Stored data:
(** [M_t], the [t]-th big-endian word of a block, and the words [W_0 .. W_(t-1)]. *)
Definition M (block : bytes) (t : nat) : Z :=
  ((nth (4 * t) block 0 * 256 + nth (4 * t + 1) block 0) * 256 + nth (4 * t + 2) block 0) * 256 + nth (4 * t + 3) block 0.
Fixpoint W (block : bytes) (t : nat) : list Z :=
  match t with
  | O => []
  | S t =>
      let w := W block t in
      w ++ [if (t <? 16)%nat then M block t
            else (Sigma 17 19 10 (nth (t - 2) w 0) + nth (t - 7) w 0 + Sigma 7 18 3 (nth (t - 15) w 0) + nth (t - 16) w 0) mod 2 ^ 32]
  end.
Definition step (k w : Z) (v : working) : working :=
  let '(a, b, c, d, e, f, g, h) := v in
  let T1 := (h + Sum 6 11 25 e + Ch e f g + k + w) mod 2 ^ 32 in
  let T2 := (Sum 2 13 22 a + Maj a b c) mod 2 ^ 32 in
  ((T1 + T2) mod 2 ^ 32, a, b, c, (d + T1) mod 2 ^ 32, e, f, g).
Definition listed (v : working) : list Z := let '(a, b, c, d, e, f, g, h) := v in [a; b; c; d; e; f; g; h].
Definition of_list (l : list Z) : working :=
  (nth 0 l 0, nth 1 l 0, nth 2 l 0, nth 3 l 0, nth 4 l 0, nth 5 l 0, nth 6 l 0, nth 7 l 0).
(** The next hash value, after the 64 steps on a block. *)
Definition next (H : list Z) (block : bytes) : list Z :=
  let v := fold_left (λ v kw, step kw.1 kw.2 v) (zip K (W block 64)) (of_list H) in
  zip_with (λ x y, (x + y) mod 2 ^ 32) H (listed v).
Definition hash (m : bytes) : bytes := concat (be_bytes 4 <$> fold_left next (as_chunks 64 (pad m)).1 H0).
End Standard.

(** The code's constants, schedule, rounds and compression are the standard's. *)
Lemma K_standard : K = Standard.K.
Proof. vm_compute. reflexivity. Qed.
Lemma initial_standard : initial_state = Standard.H0.
Proof. vm_compute. reflexivity. Qed.
Lemma length_W block t : length (Standard.W block t) = t.
Proof. induction t as [|t IH]; [done|]. cbn [Standard.W]. rewrite length_app, IH. cbn. lia. Qed.
Lemma block_words_standard block : block_words block = Standard.W block 16 ++ replicate 48 0.
Proof.
  assert (∀ a b c d, be_val [a; b; c; d] = ((a * 256 + b) * 256 + c) * 256 + d) as Hbe by (intros; unfold be_val; cbn; lia).
  assert (∀ n, (n ≤ 16)%nat →
    fold_left (λ w i, <[i := be_val [nth (i * 4)%nat block 0; nth (i * 4 + 1)%nat block 0; nth (i * 4 + 2)%nat block 0;
      nth (i * 4 + 3)%nat block 0]]> w) (seq 0 n) (replicate 64 0) = Standard.W block n ++ replicate (64 - n) 0) as Hall.
  { intros n Hn. induction n as [|n IH]; [done|]. rewrite seq_S, fold_left_app, IH by lia. cbn [fold_left Nat.add].
    rewrite Hbe. replace (64 - n)%nat with (S (64 - S n)) by lia. cbn [replicate].
    rewrite insert_app_r_alt by (rewrite length_W; lia). rewrite length_W, Nat.sub_diag. cbn [insert list_insert Standard.W].
    rewrite (proj2 (Nat.ltb_lt _ _)) by lia. rewrite <- app_assoc. unfold Standard.M. by rewrite !(Nat.mul_comm n 4). }
  by apply (Hall 16%nat).
Qed.
Lemma add32_chain a b c : add32 (add32 a b) c = add32 a (b + c).
Proof. unfold add32, wrap. rewrite Z.add_mod_idemp_l by lia. f_equal. lia. Qed.
Lemma W_next block t : (16 ≤ t)%nat →
  let w := Standard.W block t in
  Standard.W block (S t) = w ++ [(Standard.Sigma 17 19 10 (nth (t - 2) w 0) + nth (t - 7) w 0 +
    Standard.Sigma 7 18 3 (nth (t - 15) w 0) + nth (t - 16) w 0) mod 2 ^ 32].
Proof. intros Ht. cbn [Standard.W]. by rewrite (proj2 (Nat.ltb_ge _ _) Ht). Qed.
Lemma sigmas_standard x y :
  Z.lxor (Z.lxor (rotate_right x 17) (rotate_right x 19)) (Z.shiftr x 10) = Standard.Sigma 17 19 10 x ∧
  Z.lxor (Z.lxor (rotate_right y 7) (rotate_right y 18)) (Z.shiftr y 3) = Standard.Sigma 7 18 3 y.
Proof. by unfold Standard.Sigma, Standard.SHR, Standard.ROTR, rotate_right, wrap. Qed.
Lemma schedule_prefix block n :
  (n ≤ 48)%nat → fold_left schedule_step (seq 16 n) (Standard.W block 16 ++ replicate 48 0) =
    Standard.W block (16 + n) ++ replicate (48 - n) 0.
Proof.
  induction n as [|n IH]; intros Hn; [by rewrite Nat.add_0_r, Nat.sub_0_r|]. rewrite seq_S, fold_left_app, IH by lia. cbn [fold_left].
  rewrite Nat.add_succ_r. assert (16 ≤ 16 + n)%nat as Ht by lia. replace (48 - n)%nat with (S (48 - S n)) by lia.
  revert Ht. generalize (16 + n)%nat (48 - S n)%nat. clear. intros t k Ht. rewrite W_next by done. cbn [replicate]. cbv zeta.
  generalize (length_W block t). generalize (Standard.W block t). intros w Hw. unfold schedule_step.
  rewrite insert_app_r_alt by lia. rewrite Hw, Nat.sub_diag. cbn [insert list_insert]. rewrite <- app_assoc.
  rewrite !app_nth1 by lia. cbn [app]. do 2 f_equal.
  destruct (sigmas_standard (nth (t - 2) w 0) (nth (t - 15) w 0)) as [-> ->].
  rewrite !add32_chain. unfold add32, wrap. f_equal. lia.
Qed.
Lemma schedule_standard block : schedule block = Standard.W block 64.
Proof.
  unfold schedule. rewrite block_words_standard, schedule_prefix by lia. replace (48 - 48)%nat with 0%nat by lia.
  replace (16 + 48)%nat with 64%nat by lia. apply app_nil_r.
Qed.

Definition u32s (v : working) : Prop := Forall is_u32 (Standard.listed v).
Lemma u32_mod x : is_u32 (x mod 2 ^ 32).
Proof. apply Z.mod_pos_bound. lia. Qed.
Lemma u32_high x n : is_u32 x → 32 ≤ n → Z.testbit x n = false.
Proof. intros Hx Hn. rewrite <- (Z.mod_small x (2 ^ 32)) by exact Hx. apply Z.mod_pow2_bits_high. lia. Qed.
Lemma not32_spec e g : is_u32 e → is_u32 g → Z.land (not32 e) g = Z.ldiff g e.
Proof.
  intros He Hg. unfold not32. replace (U32_MAX - e) with (Z.ldiff (Z.ones 32) e).
  - apply Z.bits_inj'. intros n Hn. rewrite Z.land_spec, !Z.ldiff_spec, Z.testbit_ones by lia.
    destruct (Z.lt_ge_cases n 32); [|by rewrite (u32_high g) by (done || lia); rewrite andb_false_r].
    replace (0 <=? n) with true by lia. replace (n <? 32) with true by lia. cbn. apply andb_comm.
  - rewrite <- Z.sub_nocarry_ldiff; [done|]. apply Z.bits_inj'. intros n Hn. rewrite Z.ldiff_spec, Z.bits_0, Z.testbit_ones by lia.
    destruct (Z.lt_ge_cases n 32); [|by rewrite (u32_high e) by (done || lia)].
    replace (0 <=? n) with true by lia. replace (n <? 32) with true by lia. apply andb_false_r.
Qed.
Lemma round_standard w v i : u32s v → round w v i = Standard.step (nth i K 0) (nth i w 0) v ∧ u32s (round w v i).
Proof.
  destruct v as [[[[[[[a b] c] d] e] f] g] h]. unfold u32s. cbn [Standard.listed]. rewrite !Forall_cons.
  intros (Ha & Hb & Hc & Hd & He & Hf & Hg & Hh & _). split.
  - unfold round, Standard.step, Standard.Sum, Standard.Ch, Standard.Maj, Standard.ROTR, rotate_right.
    rewrite (not32_spec e g He Hg), !add32_chain. unfold add32, wrap. rewrite <- !Z.add_assoc.
    by rewrite (Z.add_mod_idemp_l (h + _)), <- !Z.add_assoc by lia.
  - unfold round. cbn [Standard.listed]. rewrite !Forall_cons. unfold add32, wrap. split_and!; try done; try apply u32_mod.
Qed.
Lemma rounds_standard w v :
  length w = 64%nat → u32s v → fold_left (round w) (seq 0 64) v = fold_left (λ v kw, Standard.step kw.1 kw.2 v) (zip Standard.K w) v ∧
  u32s (fold_left (round w) (seq 0 64) v).
Proof.
  intros Hw Hv. rewrite <- K_standard.
  assert (∀ n, (n ≤ 64)%nat → fold_left (round w) (seq 0 n) v = fold_left (λ v kw, Standard.step kw.1 kw.2 v) (take n (zip K w)) v ∧
    u32s (fold_left (round w) (seq 0 n) v)) as Hall.
  { induction n as [|n IH]; intros Hn; [done|]. destruct (IH ltac:(lia)) as [E Hu]. rewrite seq_S, fold_left_app. cbn [fold_left Nat.add].
    destruct (round_standard w _ n Hu) as [Er Hr]. split; [|done]. rewrite Er, E.
    assert (zip K w !! n = Some (nth n K 0, nth n w 0)) as Hz.
    { apply lookup_zip_with_Some. exists (nth n K 0), (nth n w 0). split; [done|].
      assert (n < length K)%nat as HK by (change (length K) with 64%nat; lia). assert (n < length w)%nat as Hw' by lia.
      apply lookup_lt_is_Some_2 in HK as [x Hx], Hw' as [y Hy]. by rewrite !nth_lookup, Hx, Hy. }
    by rewrite (take_S_r _ _ _ Hz), fold_left_app. }
  destruct (Hall 64%nat ltac:(lia)) as [E Hu]. split; [|done]. rewrite E, take_ge; [done|]. rewrite length_zip_with, Hw. lia.
Qed.
Lemma compress_standard st block :
  length st = 8%nat → Forall is_u32 st →
  compress st block = Standard.next st block ∧ length (compress st block) = 8%nat ∧ Forall is_u32 (compress st block).
Proof.
  intros Hl Hu. do 8 (destruct st as [|? st]; [done|]). destruct st; [|done]. unfold compress, Standard.next.
  rewrite schedule_standard. change (Standard.of_list _) with (z, z0, z1, z2, z3, z4, z5, z6).
  destruct (rounds_standard (Standard.W block 64) (z, z0, z1, z2, z3, z4, z5, z6) (length_W _ _) Hu) as [<- _].
  destruct (fold_left _ _ _) as [[[[[[[? ?] ?] ?] ?] ?] ?] ?]. split; [done|]. split; [done|]. repeat (constructor; [apply u32_mod|]). constructor.
Qed.
Lemma blocks_standard bs st :
  length st = 8%nat → Forall is_u32 st → fold_left compress bs st = fold_left Standard.next bs st.
Proof.
  revert st. induction bs as [|b bs IH]; intros st Hl Hu; [done|]. cbn. destruct (compress_standard st b Hl Hu) as (<- & ? & ?). by apply IH.
Qed.
Definition sha256_spec (m : bytes) : bytes := Standard.hash m.
Lemma spec_blocks m : sha256_spec m = state_bytes (fold_left compress (as_chunks 64 (pad m)).1 initial_state).
Proof.
  unfold sha256_spec, Standard.hash, state_bytes. rewrite <- initial_standard, blocks_standard; [done..|]. repeat (constructor; [split; lia|]). constructor.
Qed.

> [ASSIGNMENT] Beginning at the line above that contains "induction n as [|n IH]; intros Hn; [by", return each line exactly through the line that contains "- apply Z.bits_inj'.", and no others.

> [COMPLETED EXERCISE]
  induction n as [|n IH]; intros Hn; [by rewrite Nat.add_0_r, Nat.sub_0_r|]. rewrite seq_S, fold_left_app, IH by lia. cbn [fold_left].
  rewrite Nat.add_succ_r. assert (16 ≤ 16 + n)%nat as Ht by lia. replace (48 - n)%nat with (S (48 - S n)) by lia.
  revert Ht. generalize (16 + n)%nat (48 - S n)%nat. clear. intros t k Ht. rewrite W_next by done. cbn [replicate]. cbv zeta.
  generalize (length_W block t). generalize (Standard.W block t). intros w Hw. unfold schedule_step.
  rewrite insert_app_r_alt by lia. rewrite Hw, Nat.sub_diag. cbn [insert list_insert]. rewrite <- app_assoc.
  rewrite !app_nth1 by lia. cbn [app]. do 2 f_equal.
  destruct (sigmas_standard (nth (t - 2) w 0) (nth (t - 15) w 0)) as [-> ->].
  rewrite !add32_chain. unfold add32, wrap. f_equal. lia.
Qed.
Lemma schedule_standard block : schedule block = Standard.W block 64.
Proof.
  unfold schedule. rewrite block_words_standard, schedule_prefix by lia. replace (48 - 48)%nat with 0%nat by lia.
  replace (16 + 48)%nat with 64%nat by lia. apply app_nil_r.
Qed.

Definition u32s (v : working) : Prop := Forall is_u32 (Standard.listed v).
Lemma u32_mod x : is_u32 (x mod 2 ^ 32).
Proof. apply Z.mod_pos_bound. lia. Qed.
Lemma u32_high x n : is_u32 x → 32 ≤ n → Z.testbit x n = false.
Proof. intros Hx Hn. rewrite <- (Z.mod_small x (2 ^ 32)) by exact Hx. apply Z.mod_pow2_bits_high. lia. Qed.
Lemma not32_spec e g : is_u32 e → is_u32 g → Z.land (not32 e) g = Z.ldiff g e.
Proof.
  intros He Hg. unfold not32. replace (U32_MAX - e) with (Z.ldiff (Z.ones 32) e).
  - apply Z.bits_inj'. intros n Hn. rewrite Z.land_spec, !Z.ldiff_spec, Z.testbit_ones by lia.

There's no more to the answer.